DocumentationArchitecture & Pipelines
MURAD Dictionary Ingestion
Ingestion pipeline for the MURAD dataset, a structured collection of specialized Arabic terminology paired with contextual definitions and cross-references.
Key Characteristics
Current Status
- Defined Words 96,221
- Source Graph source:murad_dataset_2026
Extraction Workflow
The flow follows a batch-processing pattern using ThreadPoolTaskRunner for concurrency.
1. Preparation & Batching
Reads data/murad/data/rd_dataset.csv line-by-line and chunks into concurrent batches of 50.
2. Root & Word
Extracts Arabic roots (with 3-char fallback) and UPSERTs the nodes to SurrealDB.
3. Definition (Sentence)
Uses MD5 hashing for deduplication.

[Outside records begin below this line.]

(* ===== verification/ForceTypes.v ===== *)
(** * ForceTypes: src/types.rs and src/c_api/types.rs

    The accessor of the force input and its C constructors and destructor, with their
    ownership predicate [force_input]. *)
From S2P Require Import Prelude Machine Objects Memory HeapLogic Strides Tensor TensorSpec.
From iris.proofmode Require Import proofmode.
Open Scope Z_scope.

Section force_types.
  Context {profile : Target} {dlpack : Dlpack} {ccode : CCode}.

(** ** types.rs *)

(** [rgpot_force_input_t::n_atoms]. *)
Definition n_atoms (self : rgpot_force_input_t) : M (option Z) :=
  if is_null (positions self) then mret None
  else
    m ← view as_managed (positions self);
    let t := dl_tensor m in
    if (dl_ndim t <? 1) || is_null (dl_shape t) then mret None
    else
      shape ← view as_i64s (dl_shape t);
      match shape with
      | s0 :: _ => mret (Some (as_usize s0))
      | [] => undefined SliceOutOfBounds
      end.

(** ** c_api/types.rs *)

Definition rgpot_force_input_create (n_atoms : Z) (pos atmnrs box_ : ptr) :
    M rgpot_force_input_t := extern_C (
  positions ← rgpot_tensor_cpu_f64_2d pos (as_i64 n_atoms) 3;
  atomic_numbers ← rgpot_tensor_cpu_i32_1d atmnrs (as_i64 n_atoms);
  box_matrix ← rgpot_tensor_cpu_f64_matrix3 box_;
  mret (MkForceInput positions atomic_numbers box_matrix)).

(** Assignments to the fields of [*input]. *)
Definition update_input (input : ptr) (f : rgpot_force_input_t -> rgpot_force_input_t) : M unit :=
  i ← view as_force_input input;
  store input (BForceInput (f i)).

Definition rgpot_force_input_free (input : ptr) : M unit := extern_C (
  if is_null input then mret tt
  else
    i ← view as_force_input input;
    rgpot_tensor_free (positions i);;
    i ← view as_force_input input;
    rgpot_tensor_free (atomic_numbers i);;
    i ← view as_force_input input;
    rgpot_tensor_free (box_matrix i);;
    update_input input (fun i => MkForceInput null (atomic_numbers i) (box_matrix i));;
    update_input input (fun i => MkForceInput (positions i) null (box_matrix i));;
    update_input input (fun i => MkForceInput (positions i) (atomic_numbers i) null)).

Definition rgpot_force_out_create : M rgpot_force_out_t := extern_C (
  mret (MkForceOut null f64_zero f64_zero)).

(** ** Ownership of an input configuration *)

(** The views of the three tensors that [rgpot_force_input_create] makes. *)
Definition positions_view (pos : ptr) (n : Z) : TensorView :=
  MkView pos dtype_f64 cpu_device [as_i64 n; 3].
Definition atmnrs_view (atmnrs : ptr) (n : Z) : TensorView :=
  MkView atmnrs dtype_i32 cpu_device [as_i64 n].
Definition box_view (box_ : ptr) : TensorView :=
  MkView box_ dtype_f64 cpu_device [3; 3].

(** The tensor metadata of an input (the arrays themselves stay with the caller). *)
Definition force_input (i : rgpot_force_input_t) (n : Z) (pos atmnrs box_ : ptr) : mProp :=
  borrowed_tensor (positions i) (positions_view pos n) ∗
  borrowed_tensor (atomic_numbers i) (atmnrs_view atmnrs n) ∗
  borrowed_tensor (box_matrix i) (box_view box_).

Lemma rgpot_force_input_create_spec t n pos atmnrs box_ :
    emp ⊢ wp t (rgpot_force_input_create n pos atmnrs box_)
      (fun i => force_input i n pos atmnrs box_).
  Proof.
    iIntros "_". iApply wp_extern_C.
    iApply (wp_seq with "[]"); [by apply (rgpot_tensor_cpu_f64_2d_spec _ pos) | done |].
    iIntros (p) "Hp".
    iApply (wp_seq with "[]"); [apply (rgpot_tensor_cpu_i32_1d_spec _ atmnrs) | done |].
    iIntros (a) "Ha".
    iApply (wp_seq with "[]"); [apply (rgpot_tensor_cpu_f64_matrix3_spec _ box_) | done |].
    iIntros (b) "Hb". iApply wp_ret. iFrame.
  Qed.

Lemma update_input_spec t p i f :
    p ↦ BForceInput i ⊢ wp t (update_input p f) (fun _ => p ↦ BForceInput (f i)).
  Proof.
    iIntros "Hp". wp_look "Hp".
    iApply (wp_store with "Hp"). by iIntros "$".
  Qed.

  (** The destructor frees the three handles in turn, whatever they are. *)
Lemma rgpot_force_input_free_with t p i R0 R1 R2 R3 :
    (R0 ⊢ wp t (rgpot_tensor_free (positions i)) (fun _ => R1)) ->
    (R1 ⊢ wp t (rgpot_tensor_free (atomic_numbers i)) (fun _ => R2)) ->
    (R2 ⊢ wp t (rgpot_tensor_free (box_matrix i)) (fun _ => R3)) ->
    p ↦ BForceInput i ∗ R0 ⊢
    wp t (rgpot_force_input_free p)
      (fun _ => p ↦ BForceInput (MkForceInput null null null) ∗ R3).
  Proof.
    iIntros (H1 H2 H3) "[Hp HR]". iApply wp_extern_C.
    iDestruct (is_null_pointsto with "Hp") as %->.
    wp_look "Hp". wp_call H1 "HR". iIntros (_) "HR".
    wp_look "Hp". wp_call H2 "HR". iIntros (_) "HR".
    wp_look "Hp". wp_call H3 "HR". iIntros (_) "HR".
    wp_call update_input_spec "Hp". iIntros (_) "Hp".
    wp_call update_input_spec "Hp". iIntros (_) "Hp".
    iApply (wp_use with "Hp"); [apply update_input_spec|]. iIntros (_) "$". done.
  Qed.

  (** Any three tensors that implement the interface can be freed through the struct. *)
Lemma rgpot_force_input_free_spec t `{!TensorRepr T1, !TensorRepr T2, !TensorRepr T3}
      p i v1 v2 v3 :
    p ↦ BForceInput i ∗ T1 (positions i) v1 ∗ T2 (atomic_numbers i) v2 ∗ T3 (box_matrix i) v3 ⊢
    wp t (rgpot_force_input_free p) (fun _ => p ↦ BForceInput (MkForceInput null null null)).
  Proof.
    iIntros "(Hp & H1 & H2 & H3)".
    iApply (wp_use with "[Hp H1 H2 H3]");
      [apply (rgpot_force_input_free_with t p i
         (T1 (positions i) v1 ∗ T2 (atomic_numbers i) v2 ∗ T3 (box_matrix i) v3)
         (T2 (atomic_numbers i) v2 ∗ T3 (box_matrix i) v3) (T3 (box_matrix i) v3) emp)
      | iFrame | by iIntros (_) "[$ _]"].
    - iIntros "[H Hr]". iApply (wp_use with "H"); [apply tensor_free | by iIntros (_) "_"].
    - iIntros "[H Hr]". iApply (wp_use with "H"); [apply tensor_free | by iIntros (_) "_"].
    - apply tensor_free.
  Qed.

  (** [n_atoms] reads the first dimension of whatever tensor stands in [positions]. *)
Lemma n_atoms_spec t `{!TensorRepr T} i v s0 rest :
    tv_shape v = s0 :: rest ->
    T (positions i) v ⊢
    wp t (n_atoms i) (fun r => T (positions i) v ∗ <affine> ⌜r = Some (as_usize s0)⌝).
  Proof.
    iIntros (Hs) "HT". iDestruct (tensor_not_null with "HT") as %Hn.
    iDestruct (tensor_open with "HT") as (m) "(%Hm & Hp & Hsh & Hclose)".
    unfold n_atoms. rewrite is_null_false //.
    wp_look "Hp".
    iDestruct (is_null_pointsto with "Hsh") as %->.
    destruct Hm as (_ & _ & _ & ->). rewrite Hs. cbn [length].
    assert (Z.of_nat (S (length rest)) <? 1 = false) as -> by (apply Z.ltb_ge; lia).
    cbn [orb]. wp_look "Hsh".
    iApply wp_ret. iSplitL; [|done]. iApply ("Hclose" with "Hp Hsh").
  Qed.
End force_types.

Calls Ollama (mxbai-embed-large) to vectorize the definition text.
4. Graph Relationships
Executes RELATE statements linking the definition sentence to the target word.
Data Structure Example
A typical graph record connecting a definition sentence to a word node.
{
"sentence": "امتداد فترة ملازمة الراوي للشيخ، وهو مصطلح يُستخدم في علم الحديث...",
"word": "طُوْل الصُّحْبَة",
"root": null
}